**Work instructions:** When copying the data, keep every line exactly the same.

**Data:**
(** ** One call *)
Definition spush (r : result ContextError (option sctx)) (sp : spec_state) : reply * spec_state :=
  match r with
  | Ok (Some c) => (RContext (Ok true), mkSpec (contexts sp ++ [c]) (book sp))
  | Ok None => (RContext (Ok false), sp)
  | Err e => (RContext (Err e), sp)
  end.

Lemma keep_spush c d sp : keep c d sp = spush (x ← merkle_reply d; Ok (Some (mkSctx x (sparent c)))) sp.
Proof. by destruct d. Qed.

(** The answer of the specification and a state that still agrees with it. *)
Definition stepped (r : reply * spec_state) (r' : reply * code_state) : Prop := r'.1 = r.1 /\ sim r.2 r'.2.

Lemma push_sim W sp p s m r : sim_in W sp (p, s) -> answers m W s (opt_rep ctx_rep) r ->
  stepped (spush r sp) (push m (p, s)).
Proof.
  intros Hs (W' & He & Hi & Hm). unfold push, stepped. cbn [fst snd].
  destruct (m s) as [[[c|]|e] s'], r as [[a|]|e']; try done; cbn in Hi, Hm; cbn.
  - split; [done|]. exists W'. pose proof (sim_mono _ _ _ _ _ _ He Hs Hi) as [S1 S2 S3]. split; try done.
    apply Forall2_app; [done|]. by constructor.
  - split; [done|]. exists W'. by eapply sim_mono.
  - subst e'. split; [done|]. exists W'. by eapply sim_mono.
Qed.

Lemma query_sim {A} W sp p s (m : M ContextError A) r f : sim_in W sp (p, s) -> answers m W s same r ->
  stepped (f r, sp) (query f m (p, s)).
Proof.
  intros Hs (W' & He & Hi & Hm). unfold query, stepped. cbn [fst snd].
  destruct (m s) as [a s'] eqn:Em. cbn in *. split.
  - destruct a, r; try done; by rewrite Hm.
  - exists W'. by eapply sim_mono.
Qed.

Lemma on_context_full W sp st i f g : sim_in W sp st ->
  (forall a c, contexts sp !! i = Some a -> ctx_rep W a c -> stepped (f a) (g c st) \/ full (g c st).2.2) ->
  stepped (with_context i sp f) (on_context i st g) \/ full (on_context i st g).2.2.
Proof.
  intros Hs Hf. unfold with_context, on_context. pose proof (sim_contexts _ _ _ Hs) as Hp.
  destruct (contexts sp !! i) as [a|] eqn:Ea.
  - destruct (Forall2_lookup_l _ _ _ _ _ Hp Ea) as (c & -> & Hc). by apply Hf.
  - pose proof (Forall2_length _ _ _ Hp) as Hl. apply lookup_ge_None in Ea. left.
    rewrite (lookup_ge_None_2 st.1) by lia. split; [done|by exists W].
Qed.

Lemma on_context_sim W sp st i f g : sim_in W sp st ->
  (forall a c, contexts sp !! i = Some a -> ctx_rep W a c -> stepped (f a) (g c st)) ->
  stepped (with_context i sp f) (on_context i st g).
Proof.
  intros Hs Hf. unfold with_context, on_context. pose proof (sim_contexts _ _ _ Hs) as Hp.
  destruct (contexts sp !! i) as [a|] eqn:Ea.
  - destruct (Forall2_lookup_l _ _ _ _ _ Hp Ea) as (c & -> & Hc). by apply Hf.
  - pose proof (Forall2_length _ _ _ Hp) as Hl. apply lookup_ge_None in Ea.
    rewrite (lookup_ge_None_2 st.1) by lia. split; [done|by exists W].
Qed.

(** ** The index *)
Lemma find_entry_commit W s id l : inv W s -> commits W !! id = Some l ->
  succeeds (find_entry id) W s (fun W' e => exists cm, e = Some (ECommit cm) /\
    ids W' !! root_hash cm = Some (CDir l) /\ root_hash cm ∈ valued W').
Proof.
  intros Hi Hc. pose proof (inv_repo _ _ _ _ Hi) as Hr.
  destruct (r_commits _ _ _ Hr _ _ Hc) as (_ & [h Hh] & bs & cm & Hb & Hd & Hroot & Hv).
  destruct (r_hash _ _ _ Hr _ _ Hh) as [Hpos _]. exists W. split; [done|].
  unfold find_entry, find_entry_bytes, mbind, M_bind. rewrite get_value_at by done. cbn. rewrite Hb. cbn.
  rewrite Hd. cbn. split; [done|]. by exists cm.
Qed.

Lemma find_commit_yields W s id l : inv W s -> commits W !! id = Some l ->
  succeeds (find_commit id) W s (fun W' o => exists cm, o = Some cm /\
    ids W' !! root_hash cm = Some (CDir l) /\ root_hash cm ∈ valued W').
Proof.
  intros Hi Hc. unfold find_commit. eapply yields_bind; [by apply find_entry_commit|].
  intros W1 e s1 _ (cm & -> & Hr & Hv) Hi1. apply yields_ret; [done|]. by exists cm.
Qed.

**Solution to the problem:**
(** ** One call *)
Definition spush (r : result ContextError (option sctx)) (sp : spec_state) : reply * spec_state :=
  match r with
  | Ok (Some c) => (RContext (Ok true), mkSpec (contexts sp ++ [c]) (book sp))
  | Ok None => (RContext (Ok false), sp)
  | Err e => (RContext (Err e), sp)
  end.

Lemma keep_spush c d sp : keep c d sp = spush (x ← merkle_reply d; Ok (Some (mkSctx x (sparent c)))) sp.
Proof. by destruct d. Qed.

(** The answer of the specification and a state that still agrees with it. *)
Definition stepped (r : reply * spec_state) (r' : reply * code_state) : Prop := r'.1 = r.1 /\ sim r.2 r'.2.

Lemma push_sim W sp p s m r : sim_in W sp (p, s) -> answers m W s (opt_rep ctx_rep) r ->
  stepped (spush r sp) (push m (p, s)).
Proof.
  intros Hs (W' & He & Hi & Hm). unfold push, stepped. cbn [fst snd].
  destruct (m s) as [[[c|]|e] s'], r as [[a|]|e']; try done; cbn in Hi, Hm; cbn.
  - split; [done|]. exists W'. pose proof (sim_mono _ _ _ _ _ _ He Hs Hi) as [S1 S2 S3]. split; try done.
    apply Forall2_app; [done|]. by constructor.
  - split; [done|]. exists W'. by eapply sim_mono.
  - subst e'. split; [done|]. exists W'. by eapply sim_mono.
Qed.

Lemma query_sim {A} W sp p s (m : M ContextError A) r f : sim_in W sp (p, s) -> answers m W s same r ->
  stepped (f r, sp) (query f m (p, s)).
Proof.
  intros Hs (W' & He & Hi & Hm). unfold query, stepped. cbn [fst snd].
  destruct (m s) as [a s'] eqn:Em. cbn in *. split.
  - destruct a, r; try done; by rewrite Hm.
  - exists W'. by eapply sim_mono.
Qed.

Lemma on_context_full W sp st i f g : sim_in W sp st ->
  (forall a c, contexts sp !! i = Some a -> ctx_rep W a c -> stepped (f a) (g c st) \/ full (g c st).2.2) ->
  stepped (with_context i sp f) (on_context i st g) \/ full (on_context i st g).2.2.
Proof.
  intros Hs Hf. unfold with_context, on_context. pose proof (sim_contexts _ _ _ Hs) as Hp.
  destruct (contexts sp !! i) as [a|] eqn:Ea.
  - destruct (Forall2_lookup_l _ _ _ _ _ Hp Ea) as (c & -> & Hc). by apply Hf.
  - pose proof (Forall2_length _ _ _ Hp) as Hl. apply lookup_ge_None in Ea. left.
    rewrite (lookup_ge_None_2 st.1) by lia. split; [done|by exists W].
Qed.

Lemma on_context_sim W sp st i f g : sim_in W sp st ->
  (forall a c, contexts sp !! i = Some a -> ctx_rep W a c -> stepped (f a) (g c st)) ->
  stepped (with_context i sp f) (on_context i st g).
Proof.
  intros Hs Hf. unfold with_context, on_context. pose proof (sim_contexts _ _ _ Hs) as Hp.
  destruct (contexts sp !! i) as [a|] eqn:Ea.
  - destruct (Forall2_lookup_l _ _ _ _ _ Hp Ea) as (c & -> & Hc). by apply Hf.
  - pose proof (Forall2_length _ _ _ Hp) as Hl. apply lookup_ge_None in Ea.
    rewrite (lookup_ge_None_2 st.1) by lia. split; [done|by exists W].
Qed.

(** ** The index *)
Lemma find_entry_commit W s id l : inv W s -> commits W !! id = Some l ->
  succeeds (find_entry id) W s (fun W' e => exists cm, e = Some (ECommit cm) /\
    ids W' !! root_hash cm = Some (CDir l) /\ root_hash cm ∈ valued W').
Proof.
  intros Hi Hc. pose proof (inv_repo _ _ _ _ Hi) as Hr.
  destruct (r_commits _ _ _ Hr _ _ Hc) as (_ & [h Hh] & bs & cm & Hb & Hd & Hroot & Hv).
  destruct (r_hash _ _ _ Hr _ _ Hh) as [Hpos _]. exists W. split; [done|].
  unfold find_entry, find_entry_bytes, mbind, M_bind. rewrite get_value_at by done. cbn. rewrite Hb. cbn.
  rewrite Hd. cbn. split; [done|]. by exists cm.
Qed.

Lemma find_commit_yields W s id l : inv W s -> commits W !! id = Some l ->
  succeeds (find_commit id) W s (fun W' o => exists cm, o = Some cm /\
    ids W' !! root_hash cm = Some (CDir l) /\ root_hash cm ∈ valued W').
Proof.
  intros Hi Hc. unfold find_commit. eapply yields_bind; [by apply find_entry_commit|].
  intros W1 e s1 _ (cm & -> & Hr & Hv) Hi1. apply yields_ret; [done|]. by exists cm.
Qed.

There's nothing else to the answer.